Y había algo en ese mimetismo que era a la vez impresionante y limitante, como ver a alguien correr con los zapatos de otro. El primer disco de platino llegó el 5 de septiembre de 1957 y eso fue una señal de que el talento era real. Pero Valdés Leal sabía que si Solís no encontraba su propia voz, no la voz literal, sino la voz artística, iba a ser siempre el segundo de alguien que ya había muerto.

La ruptura llegó en 1959. El disco se llamó Llorarás, llorarás y fue el resultado de semanas de trabajo en que Valdés Leal, con la paciencia que solo tienen los que saben lo que tienen entre las manos, convenció a Solís de soltarse, de cantar como él cantaba cuando nadie lo estaba mirando.
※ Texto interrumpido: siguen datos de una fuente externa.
Lemma wake_target_ok s t k x sig :
  sig_ok s -> stasks s !! t = Some k -> tasks (ssys s) !! t = Some x ->
  ends (wake_signal_target NSIG t sig) s (fun _ s' => woken sig (fun u => (u =? t) && wakes s sig t) s s').
Proof.
  intros H Ek Ex. destruct (sg_sched _ H) as [l Hl]. unfold wake_signal_target.
  eapply ends_bind, runs_sig; [exact Ek|]. eapply ends_bind, runs_task; [exact Ex|].
  apply runs_observe. cbv beta. unfold wakes. rewrite Ek, Ex. fold (stop_ends sig x). destruct (stop_ends sig x) eqn:Es; cbn [orb].
  - assert (Hst : status x = ps_stopped) by (unfold stop_ends in Es; apply andb_prop in Es as [Es _]; case_bool_decide; done).
    eapply ends_bind, runs_change; [exact Ek|].
    destruct (ready_step (ssys s) t x l Hl Ex ltac:(congruence)) as (s1 & E1 & Hok1 & Ht1 & Hc1 & Hw1).
    eexists tt, _. split; [unfold in_sched; cbn [ssys set_stasks]; rewrite E1; reflexivity|]. split; cbn; try done.
    + intros u. rewrite Ht1, andb_true_r. done.
    + intros u. rewrite andb_true_r. destruct (Z.eqb_spec u t) as [-> | Hne]; [rewrite lookup_insert_eq, Ek, Ex; cbn; rewrite Es; done|].
      cbn. rewrite lookup_insert_ne by auto. destruct (stasks s !! u); done.
  - destruct (bool_decide (status x = ps_waiting) && wait_interruptible x && _) eqn:Ew; cbn [orb].
    + assert (Hst : status x = ps_waiting) by (apply andb_prop in Ew as [Ew _]; apply andb_prop in Ew as [Ew _]; case_bool_decide; done).
      destruct (ready_step (ssys s) t x l Hl Ex ltac:(congruence)) as (s1 & E1 & Hok1 & Ht1 & Hc1 & Hw1).
      eexists tt, _. split; [unfold in_sched; rewrite E1; reflexivity|]. split; cbn; try done.
      * intros u. rewrite Ht1, andb_true_r. done.
      * intros u. rewrite andb_true_r. destruct (Z.eqb_spec u t) as [-> | Hne]; [rewrite Ek, Ex; cbn; rewrite Es; done|].
        cbn. destruct (stasks s !! u); done.
    + apply ends_ret. eapply woken_ext; [|apply woken_none]. intros u. rewrite andb_false_r. done.
Qed.

Lemma sig_woken_ok sig c s s' : sig_ok s -> woken sig c s s' -> sig_ok s' /\ frame s s'.
Proof.
  intros [H1 H2 H3 H4 H6 H5 H7] [W1 W2 W3 W4 W5 W6 W7 W8].
  assert (Hsig : forall t k', stasks s' !! t = Some k' -> exists k, stasks s !! t = Some k /\ who k' = who k /\ signal k' = signal k).
  { intros t k'. rewrite W3. destruct (stasks s !! t) as [k|]; [|done]. intros [= <-]. exists k. case_match; done. }
  assert (Hdom : forall t, is_Some (stasks s !! t) -> is_Some (stasks s' !! t)) by (intros t [k Ek]; rewrite W3, Ek; eauto).
  assert (Htask : forall t, is_Some (tasks (ssys s) !! t) -> is_Some (tasks (ssys s') !! t)) by (intros t [k Ek]; rewrite W2, Ek; eauto).
  split; split.
  - destruct H1 as [l Hl]. eauto.
  - lia.
  - intros t k' Ek. destruct (Hsig t k' Ek) as (k & E0 & -> & ->). rewrite W4, W5. destruct (H3 t k E0) as (? & ? & ? & ?). auto.
  - rewrite W4. intros g x Eg. destruct (H4 g x Eg). auto.
  - rewrite W4. intros t k' x Ek. destruct (Hsig t k' Ek) as (k & E0 & -> & _). eauto.
  - rewrite W6. auto.
  - unfold action_of. rewrite W5. exact H7.
  - intros t. rewrite W3. destruct (stasks s !! t); constructor. case_match; done.
  - intros g. rewrite W4. destruct (sgroups s !! g); constructor. done.
  - done.
  - done.
  - congruence.
  - intros t Ha y. rewrite W2. destruct (tasks (ssys s) !! t) as [x|] eqn:Ex; [|done]. intros [= <-]. destruct (c t); [intros [? _]; done | exact (Ha x Ex)].
Qed.

Lemma pending_same s s' k : sgroups s' = sgroups s -> ps_pending_signals s' k = ps_pending_signals s k.
Proof. intros E. unfold ps_pending_signals. rewrite E. done. Qed.
Lemma interrupting_same s s' k k' :
  sgroups s' = sgroups s -> actions s' = actions s -> who k' = who k -> signal k' = signal k ->
  ps_interrupting_signals NSIG s' k' = ps_interrupting_signals NSIG s k.
Proof. intros E1 E2 E3 E4. unfold ps_interrupting_signals, ps_pending_signals, action_of. rewrite E1, E2, E3, E4. done. Qed.

Lemma woken_trans sig c1 c2 s s1 s2 :
  (forall t, c1 t = true -> c2 t = false) -> woken sig c1 s s1 -> woken sig c2 s1 s2 -> woken sig (fun t => c1 t || c2 t) s s2.
Proof.
  intros Hc [A1 A2 A3 A4 A5 A6 A7 A8] [B1 B2 B3 B4 B5 B6 B7 B8]. split; try congruence; [auto | |].
  - intros t. rewrite B2, A2. destruct (c1 t) eqn:E1; cbn [orb]; [rewrite (Hc t E1)|]; destruct (tasks (ssys s) !! t); done.
  - intros t. rewrite B3, A3, A2. destruct (c1 t) eqn:E1; cbn [orb andb].
    + rewrite (Hc t E1). cbn [andb]. destruct (stasks s !! t); done.
    + destruct (tasks (ssys s) !! t); destruct (stasks s !! t); done.
Qed.

Definition called (s : sigsys) (g t : Z) : bool :=
  match stasks s !! t, tasks (ssys s) !! t with
  | Some k, Some x => execution (who k) && (thread (who k) =? g) && nz (sighand (who k)) && negb (bool_decide (status x = ps_dying))
  | _, _ => false
  end.

Lemma wakes_after sig c s s1 t : woken sig c s s1 -> wakes s1 sig t = negb (c t) && wakes s sig t.
Proof.
  intros [A1 A2 A3 A4 A5 A6 A7 A8]. unfold wakes. rewrite A2, A3. destruct (stasks s !! t) as [k|]; [|destruct (c t); reflexivity].
  destruct (tasks (ssys s) !! t) as [x|]; [|destruct (c t); reflexivity]. cbn. destruct (c t); [reflexivity|]; cbn [andb negb].
  cbn. rewrite (interrupting_same s s1 k k) by done. done.
Qed.
Lemma called_after sig c s s1 g t : woken sig c s s1 -> c t = false -> called s1 g t = called s g t.
Proof.
  intros [A1 A2 A3 A4 A5 A6 A7 A8] Hc. unfold called. rewrite A2, A3, Hc. cbn.
  destruct (stasks s !! t); [|done]. destruct (tasks (ssys s) !! t); done.
Qed.

Lemma wake_members_ok g sig l : forall s,
  sig_ok s -> (forall t, t ∈ l -> is_Some (stasks s !! t)) ->
  ends (wake_members NSIG g sig l) s (fun _ s' => woken sig (fun t => bool_decide (t ∈ l) && called s g t && wakes s sig t) s s').
Proof.
  induction l as [|t l IH]; intros s H Hl; cbn [wake_members].
  - apply ends_ret. eapply woken_ext; [|apply woken_none]. intros t. rewrite bool_decide_eq_false_2 by set_solver. done.
  - destruct (Hl t ltac:(left)) as [k Ek]. destruct (known_task s t k H Ek) as [x Ex].
    eapply ends_bind, runs_sig; [exact Ek|]. eapply ends_bind, runs_task; [exact Ex|].
    set (c1 := fun u => (u =? t) && called s g t && wakes s sig t).
    assert (H1 : ends (if execution (who k) && (thread (who k) =? g) && nz (sighand (who k)) && negb (bool_decide (status x = ps_dying))
                       then wake_signal_target NSIG t sig else mret tt) s (fun _ s1 => woken sig c1 s s1)).
    { unfold c1, called. rewrite Ek, Ex. destruct (execution (who k) && _ && _ && _).
      - eapply ends_mono; [exact (wake_target_ok s t k x sig H Ek Ex)|]. intros [] s1. apply woken_ext. intros u. rewrite andb_true_r. done.
      - apply ends_ret. eapply woken_ext; [|apply woken_none]. intros u. rewrite andb_false_r. done. }
    eapply ends_bind, ends_mono; [exact H1|]. intros [] s1 Hw1. destruct (sig_woken_ok _ _ _ _ H Hw1) as [Hok1 Hf1].
    eapply ends_mono; [apply (IH s1 Hok1)|].
    + intros u Hu. destruct (Hl u ltac:(right; done)) as [ku Eku]. destruct (frame_known _ _ _ _ Hf1 Eku) as (k' & -> & _). eauto.
    + intros [] s2 Hw2. eapply woken_ext; [|eapply woken_trans; [|exact Hw1 | exact Hw2]].
      * intros u. cbn. rewrite (wakes_after _ _ _ _ u Hw1). destruct (c1 u) eqn:Ec.
        -- cbn [negb andb orb]. unfold c1 in Ec. apply andb_prop in Ec as [Ec Ew]. apply andb_prop in Ec as [Eu Ec]. apply Z.eqb_eq in Eu as ->.
           rewrite Ew, Ec, bool_decide_eq_true_2 by left. done.
        -- rewrite (called_after _ _ _ _ g u Hw1 Ec). cbn [negb andb orb]. destruct (decide (u = t)) as [-> | Hne].
           ++ unfold c1 in Ec. rewrite Z.eqb_refl in Ec. cbn in Ec. rewrite <- !andb_assoc, Ec, !andb_false_r. done.
           ++ f_equal. f_equal. apply bool_decide_ext. set_solver.
      * intros u Hu. cbn. rewrite (wakes_after _ _ _ _ u Hw1), Hu. cbn. rewrite andb_false_r. done.
Qed.

(** ** Raising *)

Lemma raise_pending_ok p sig : 1 <= sig < NSIG -> pending_ok p -> pending_ok (raise sig p).
Proof.
  intros Hs [H1 H2]. split; [apply raise_sigset; done|]. intros e He. destruct (H2 e He) as [Hr Hb]. split; [done|]. intros Hst Hc.
  rewrite raise_has, (Hb Hst Hc) by lia. unfold cancels. rewrite Hst, (proj2 (Z.eqb_neq _ _) Hc), !andb_false_r. apply orb_true_r.
Qed.
Lemma queue_pending_ok p e : 1 <= e_signo e < NSIG -> pending_ok p -> pending_ok (raise (e_signo e) (enqueue e p)).
Proof.
  intros Hs Hp. pose proof (raise_pending_ok p (e_signo e) Hs Hp) as [H1 H2]. split; [exact H1|]. intros e' [He | He]%elem_of_app; [exact (H2 e' He)|].
  apply list_elem_of_singleton in He as ->. split; [done|]. intros _ _. rewrite raise_has, Z.eqb_refl by lia. done.
Qed.

(** [f] adds no signal but [sig] to a pending set. *)
Definition adds (sig : Z) (p p' : pending) : Prop :=
  pending_ok p' /\ forall j, 1 <= j -> has (sig_pending p') j = true -> j = sig \/ has (sig_pending p) j = true.
Lemma raise_adds p sig : 1 <= sig < NSIG -> pending_ok p -> adds sig p (raise sig p).
Proof.
  intros Hs Hp. split; [apply raise_pending_ok; done|]. intros j Hj. rewrite raise_has by lia.
  intros [?%Z.eqb_eq | [? _]%andb_prop]%orb_true_iff; auto.
Qed.
Lemma queue_adds p e : 1 <= e_signo e < NSIG -> pending_ok p -> adds (e_signo e) p (raise (e_signo e) (enqueue e p)).
Proof.
  intros Hs Hp. split; [apply queue_pending_ok; done|]. apply (raise_adds p (e_signo e) Hs Hp).
Qed.

Lemma reacts_wakes s t k x sig :
  sig_ok s -> stasks s !! t = Some k -> tasks (ssys s) !! t = Some x -> sleeping x -> nz (sighand (who k)) = true -> 1 <= sig < NSIG ->
  reacts s k sig -> wakes s sig t = true.
Proof.
  intros H Ek Ex [Hw Hi] Hs Hr [Hp Hm]. unfold wakes. rewrite Ek, Ex, Hi, bool_decide_eq_true_2 by done. apply orb_true_iff. right. cbn.
  apply orb_true_iff. destruct Hm as [[Hm Hd] | Hm].
  - left. apply (nz_iff NSIG); [apply interrupting_sigset; [lia | eapply pending_sigset; eauto]|]. exists sig. split; [done|].
    rewrite interrupting_has, Hs, Hp, Hm, Hd by done. done.
  - right. rewrite nz_land_bit by lia. done.
Qed.

(** The sleepers that are left react to nothing new; [s0] is the state with
    the signal raised. *)
Lemma attentive_woken sig c s s0 s' :
  sig_ok s -> sig_ok s' -> woken sig c s0 s' -> tasks (ssys s0) = tasks (ssys s) ->
  (forall t k x j, stasks s0 !! t = Some k -> tasks (ssys s0) !! t = Some x -> sleeping x -> nz (sighand (who k)) = true ->
     1 <= j < NSIG -> reacts s0 k j ->
     c t = true \/ exists k0, stasks s !! t = Some k0 /\ who k0 = who k /\ reacts s k0 j) ->
  attentive s -> attentive s'.
Proof.
  intros H H' [W1 W2 W3 W4 W5 W6 W7 W8] Et Hre Ha t k' x' Ek Ex Hx. apply not_true_is_false. intros Hi.
  apply (interrupted_iff s' t k' H' Ek) in Hi as (Hn & j & Hj & Hr).
  rewrite W2 in Ex. rewrite W3 in Ek. destruct (c t) eqn:Ec.
  - destruct (tasks (ssys s0) !! t); [injection Ex as <-; destruct Hx; done | done].
  - assert (Ek0 : stasks s0 !! t = Some k') by (destruct (stasks s0 !! t); exact Ek). clear Ek. rename Ek0 into Ek.
    rewrite option_fmap_id in Ex.
    assert (Hr0 : reacts s0 k' j).
    { unfold reacts, disposed, action_of in *. rewrite (pending_same s0 s' k' W4), W5 in Hr. done. }
    destruct (Hre t k' x' j Ek Ex Hx Hn Hj Hr0) as [? | (k0 & E0 & Ew & Hr1)]; [congruence|].
    rewrite Et in Ex. specialize (Ha t k0 x' E0 Ex Hx). apply not_true_iff_false in Ha. apply Ha, (interrupted_iff s t k0 H E0).
    rewrite Ew. eauto.
Qed.

(** What a signal to a group does. *)
Definition group_raised (f : pending -> pending) (g sig : Z) (x : tgroup) (s s' : sigsys) : Prop :=
  let s0 := set_groups (<[g := on_shared f x]> (sgroups s)) s in
  woken sig (fun u => bool_decide (u ∈ members x) && called s0 g u && wakes s0 sig u) s0 s'.

Lemma raise_group s g x f sig :
  sig_ok s -> sgroups s !! g = Some x -> 1 <= sig < NSIG -> adds sig (shared x) (f (shared x)) ->
  ends (change_group g (on_shared f);; x ← get_tgroup g; wake_members NSIG g sig (members x)) s
    (fun _ s' => group_raised f g sig x s s' /\ sig_ok s' /\ frame s s' /\ (attentive s -> attentive s')).
Proof.
  intros H E Hs [Hok Hadd]. destruct (change_group_ok s g x (on_shared f) H E) as [H0 F0]; try done.
  set (s0 := set_groups (<[g := on_shared f x]> (sgroups s)) s) in *.
  eapply ends_bind. exists tt, s0. split; [unfold change_group; rewrite E; done|].
  eapply ends_bind, (runs_tgroup g (on_shared f x)); [apply lookup_insert_eq|].
  eapply ends_mono; [apply (wake_members_ok g sig (members x) s0 H0)|].
  { destruct (sg_group _ H _ _ E) as [_ Hm]. exact Hm. }
  intros [] s' Hw. destruct (sig_woken_ok _ _ _ _ H0 Hw) as [H' F'].
  split_and!; [exact Hw | done | eapply sig_frame_trans; eauto|].
  apply (attentive_woken _ _ s s0 s' H H' Hw eq_refl). intros t k y j Ek Ey Hy Hn Hj [Hp Hr].
  destruct (has (ps_pending_signals s k) j) eqn:Ep; [right; exists k; done|]. left. rewrite pending_has in Hp, Ep. apply orb_false_iff in Ep as [El Eg].
  rewrite El in Hp. cbn [orb] in Hp. apply andb_prop in Hp as [He Hp]. rewrite He in Eg. cbn [andb] in Eg.
  assert (Et : thread (who k) = g).
  { destruct (decide (thread (who k) = g)) as [|Hne]; [done|]. unfold s0 in Hp. cbn in Hp. rewrite lookup_insert_ne in Hp by auto. congruence. }
  assert (j = sig) as ->.
  { unfold s0 in Hp. cbn in Hp. rewrite Et, lookup_insert_eq in Hp. rewrite Et, E in Eg. cbn in Hp, Eg. destruct (Hadd j) as [? | ?]; [lia | done | done|]. congruence. }
  pose proof He as He2. apply andb_prop in He as [He _]. rewrite (reacts_wakes s0 t k y sig H0 Ek Ey Hy Hn Hs); [|split; [|done]].
  - rewrite andb_true_r. rewrite bool_decide_eq_true_2.
    + unfold called. rewrite Ek, Ey, He, Et, Z.eqb_refl, Hn, bool_decide_eq_false_2; [done|]. destruct Hy. congruence.
    + apply (sg_member _ H t k x Ek); [rewrite Et; done | done].
  - rewrite pending_has, El, He2, Hp. done.
Qed.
El tema salió y ocurrió algo que la industria musical mexicana no había visto en años.

La gente no solo lo escuchaba, lo reconocía. reconocía esa voz gruesa con quiebre de emoción al final de cada frase, esa forma de sostener una nota hasta que dolía. Javier Solís dejó de ser el sucesor de Pedro Infante. Se convirtió en Javier Solís, guarda esta cifra, 1960. Ese año arrancó lo que los historiadores del bolero ranchero llaman, sin exagerar, uno de los periodos más productivos de un cantante mexicano en toda la historia del género.

Entre 1960 y 1966, en 6 años, Javier Solís grabó más de 300 canciones distribuidas en 20 discos de larga duración. En ese mismo periodo filmó 33 películas y en 1965 solo el año anterior a su muerte participó en 10 películas. 10 películas en un año, casi una por mes, además de los discos, además de las giras, además de los compromisos de radio y televisión.

El ritmo era el de alguien que siente que el tiempo se acaba. La primera película fue Tres Balas perdidas en 1960, dirigida por Roberto Rodríguez al lado de Rosita Quintana y María Victoria. Ahí Solis era un joven llamado Cuco su voz y su sonrisa en ese cine popular mexicano que no pretendía ser Ingmar Bergman y no necesitaba hacerlo porque lo que vendía era exactamente lo que el público quería.

Canciones, charro, amor imposible y un final que dejara a la gente con ganas de volver. Las siguientes vinieron rápido. En cada feria Un amor. Los forajidos. México de mi corazón. Campeón del barrio. Cada película era un disco nuevo. Cada disco era un tour. Cada tour eran miles de personas pagando para escuchar esa voz que había salido de una carnicería en la colonia Condesa.

Piensa en eso un momento. En 1960, hacía 4 años que ese hombre había entrado por primera vez a una oficina de disquera. 4 años antes era un carnicero que cantaba de noche en el Bar Azteca por un sueldo que no alcanzaba para mucho. Y en 1960 ya era la figura central de la música ranchera mexicana con películas, discos, giras internacionales y un apodo que México le había puesto sin consultarle.